# A problem on natural numbers.

1. Jun 13, 2012

### StatOnTheSide

Hello all. I have been reading Halmos's Naive set theory. In chapter 12., there is an excercise problem which states

I thought a lot about this but this seems like a theorem to me and is not at all trivial to prove it.

I would greatly appreciate it if you can give me a hint or a clue as to where to begin in order to prove the above.

2. Jun 13, 2012

### micromass

It is clear that k must be the least element of E. Do you know why the set E has a least element?

3. Jun 13, 2012

### StatOnTheSide

Hi micromass. I know that there is a theorem which states that given two natural numbers n and m, either n belongs to m or m belongs to n in case n is not equal to m.
However, I do not know the proof of that and I suppose it appears in later chapters in Halmos's book.

In other words, I do not know the proof for why E has to have a least element even though it is kind of obvious to me. How can a proof of that be constructed? Kindly suggest a hint.

4. Jun 13, 2012

### micromass

Try to construct a proof by induction.

5. Jun 13, 2012

### StatOnTheSide

Thanks micromass. I will try to figure out the proof using induction and will post it here once I make progress. Thanks once again.

6. Aug 8, 2012

### StatOnTheSide

It is interesting that the next chapter in Halmos introduces the concept of order and things become magically simple in the context of proving the above statement.

1. There is a theorem, called the comparability theorem, that he proves, which states that "Two natural numbers m and n are always comparable, meaning exactly one of the following three statements is true: a. m$\in$n, b. m=n, or c. n$\in$m".

2. There is another theorem that he proves which comes in very handy. A natural number is not a subset of any of its elements.

3. Another one he proves: An element of a natural number is also a subset of it.

4. Theorems 3. and 2. imply that a natural number is not an element of any of its elements. ie if m$\in$n, then n$\notin$m as otherwise, 3 implies that m$\subset$n also and this contradicts 2. which states that no natural number is a subset of any of its element.

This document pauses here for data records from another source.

(** C4: without search the request has no tool list at all; with
    search the list holds the single web search tool tagged
    ["web_search_preview"], whose user location is there, of type
    ["approximate"] and with the search location as time zone, exactly
    when the search location is a string that is not empty. *)
Theorem buildResponseParams_tools msgs opts :
  (Search opts = false -> Tools (buildResponseParams msgs opts) = None) /\
  (Search opts = true ->
     exists location,
       Tools (buildResponseParams msgs opts)
       = Some [OfWebSearchPreview
                 (mkWebSearchTool "web_search_preview" location)] /\
       (forall tz, SearchLocation opts = Some tz -> tz ≠ "" ->
                   location = Some (mkUserLocation "approximate" (Some tz))) /\
       (SearchLocation opts = None \/ SearchLocation opts = Some "" ->
        location = None) /\
       (is_Some location <->
        exists tz, SearchLocation opts = Some tz /\ tz ≠ "")) /\
  Tools (buildResponseParams msgs opts) ≠ Some [].
Proof.
  unfold buildResponseParams. cbn [Tools].
  destruct (Search opts); (split; [| split]); try done.
  intros _. eexists. split; [reflexivity |].
  destruct (SearchLocation opts) as [tz|]; [case_decide as Htz |].
  - subst tz. split; [| split; [| split]].
    + by intros tz [= <-] ?.
    + done.
    + by intros [? ?].
    + by intros (tz & [= <-] & ?).
  - split; [| split; [| split]].
    + by intros tz' [= <-] _.
    + intros [? | [= ?]]; congruence.
    + intros _. by exists tz.
    + intros _. eauto.
  - split; [| split; [| split]].
    + by intros tz ? _.
    + done.
    + by intros [? ?].
    + by intros (tz & ? & _).
Qed.

(** C5: the request carries [MaxOutputTokens] exactly when the options
    carry a [MaxTokens] other than zero, and then with that value: 50
    for 50, and no value, rather than zero, for a [MaxTokens] that is
    unset or zero. *)
Theorem buildResponseParams_maxOutputTokens msgs opts :
  (is_Some (MaxOutputTokens (buildResponseParams msgs opts)) <->
   exists n, MaxTokens opts = Some n /\ n ≠ 0) /\
  (forall n, MaxTokens opts = Some n -> n ≠ 0 ->
             MaxOutputTokens (buildResponseParams msgs opts) = Some n) /\
  (MaxTokens opts = Some 50 ->
   MaxOutputTokens (buildResponseParams msgs opts) = Some 50) /\
  (MaxTokens opts = None \/ MaxTokens opts = Some 0 ->
   MaxOutputTokens (buildResponseParams msgs opts) = None) /\
  MaxOutputTokens (buildResponseParams msgs opts) ≠ Some 0.
Proof.
  unfold buildResponseParams. cbn [MaxOutputTokens].
  destruct (MaxTokens opts) as [n|]; [destruct (Z.eqb_spec n 0) as [->|Hn] |];
    repeat match goal with |- _ /\ _ => split end.
  - split; [by intros [? ?] | by intros (n & [= <-] & ?)].
  - by intros n [= <-] ?.
  - done.
  - done.
  - done.
  - split; [intros _; by exists n | intros _; eauto].
  - by intros n' [= <-] _.
  - by intros [= ->].
  - intros [? | [= ?]]; congruence.
  - congruence.
  - split; [by intros [? ?] | by intros (n & ? & _)].
  - done.
  - done.
  - done.
  - done.
Qed.

End Build.

Lemma buildResponseParams_tools_witness :
  Tools (buildResponseParams Fixtures.testMessages Fixtures.searchOptions)
  = Some [OfWebSearchPreview
            (mkWebSearchTool "web_search_preview"
               (Some (mkUserLocation "approximate"
                        (Some "America/Los_Angeles"))))] /\
  Tools (buildResponseParams Fixtures.testMessages Fixtures.maxTokensOptions)
  = None.
Proof.
  split.
  - destruct (buildResponseParams_tools Fixtures.testMessages
                Fixtures.searchOptions) as (_ & Hon & _).
    destruct (Hon eq_refl) as (location & -> & Hloc & _).
    by rewrite (Hloc "America/Los_Angeles" eq_refl ltac:(discriminate)).
  - by apply (buildResponseParams_tools Fixtures.testMessages
                Fixtures.maxTokensOptions).
Defined.

Lemma buildResponseParams_maxOutputTokens_witness :
  MaxOutputTokens
    (buildResponseParams Fixtures.testMessages Fixtures.maxTokensOptions)
  = Some 50 /\
  MaxOutputTokens
    (buildResponseParams Fixtures.testMessages Fixtures.searchOptions)
  = None.
Proof.
  split.
  - by apply (buildResponseParams_maxOutputTokens Fixtures.testMessages
                Fixtures.maxTokensOptions).
  - apply (buildResponseParams_maxOutputTokens Fixtures.testMessages
             Fixtures.searchOptions). by left.
Defined.

End BuilderFacts.

(** ** The transport: edge cases, footprint and composition *)

Module TransportExtras.
Import Http Copilot TransportFacts.

(** X1: the zero value of [CopilotTransport], with a nil [base], panics at
    the call of the base round tripper; [NewCopilotTransport] never
    builds it: a nil argument is replaced by [http.DefaultTransport] and
    any other argument is kept (as [TestNewCopilotTransport] checks). *)
Theorem nil_base_only_without_constructor :
  (forall D, base (NewCopilotTransport D None) = Some D) /\
  (forall D b, base (NewCopilotTransport D (Some b)) = Some b) /\
  (forall (req : loc) (σ : Store) (r : Request) (hl : loc)
          (h : gmap string (list string)),
     requests σ !! req = Some r ->
     Header r = Some hl ->
     headers σ !! hl = Some h ->
     RoundTrip (mkCopilotTransport None) req σ = Panic nilDeref).
Proof.
  split; [done |]. split; [done |].
  intros req σ r hl h Hreq Hhdr Hmap.
  by rewrite (RoundTrip_run _ req σ r hl h Hreq Hhdr Hmap).
Qed.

Now the statement (that any nonempty subset E of a natural number n has an element k such that it belongs to all the other elements of E distinct from k) is true for n=0 as there are no subsets of n in that case for it to be true. Let it be true for n. Now let E$\subset$n$^{+}$ (n$^{+}$ meaning successor of n). Then either n belongs to E or it doesn't. If n doesn't belong to E, then E$\subset$n and hence, induction hypothesis holds. Otherwise, consider E-{n}. If it is empty, there is nothing to be proved. Otherwise, E-{n} has to be a subset of n and hence, induction hypothesis holds for n and there exists an element k of E-{n} such that it belongs to all the other elements of E-{n} distinct from k. Between n and k, the comparability theorem implies the either n=k, n$\in$k or k$\in$n. Now if n=k, then n is the element which belongs to all the elements of E-{n}. This contradicts 4. above as any element of E-{n} is an element of n and n cannot belong to any of its elements from 4. If n$\in$k, then it contradicts 4. again as k is an element of n and hence, n cannot belong to it from 4. Hence the only other option that gets left off is that k$\in$n. Hence k, which was the element of E-{n} such that it belonged to all the elements of E-{n}, is also the element which belongs to E such that it belongs to every other element of E. Hence by induction, it is true for all n.

I would greatly appreciate it if you can provide feedback and let me know if there has been a mistake in the proof I have provided. It looks fine to me but I may not have realized a mistake if I made one.

7. Aug 11, 2012

### micromass

Seems ok!!

8. Aug 11, 2012

### StatOnTheSide

Thanks very much Micromass!

9. Nov 8, 2013

### dustbin

I'm a little bit stuck on this problem myself. I understand the above proof, but I don't want to use the comparability result of the following section.

I'm thinking that since E is nonempty, we can take the intersection of E to establish a minimal element in E... But I am not able to complete the proof. Any hints?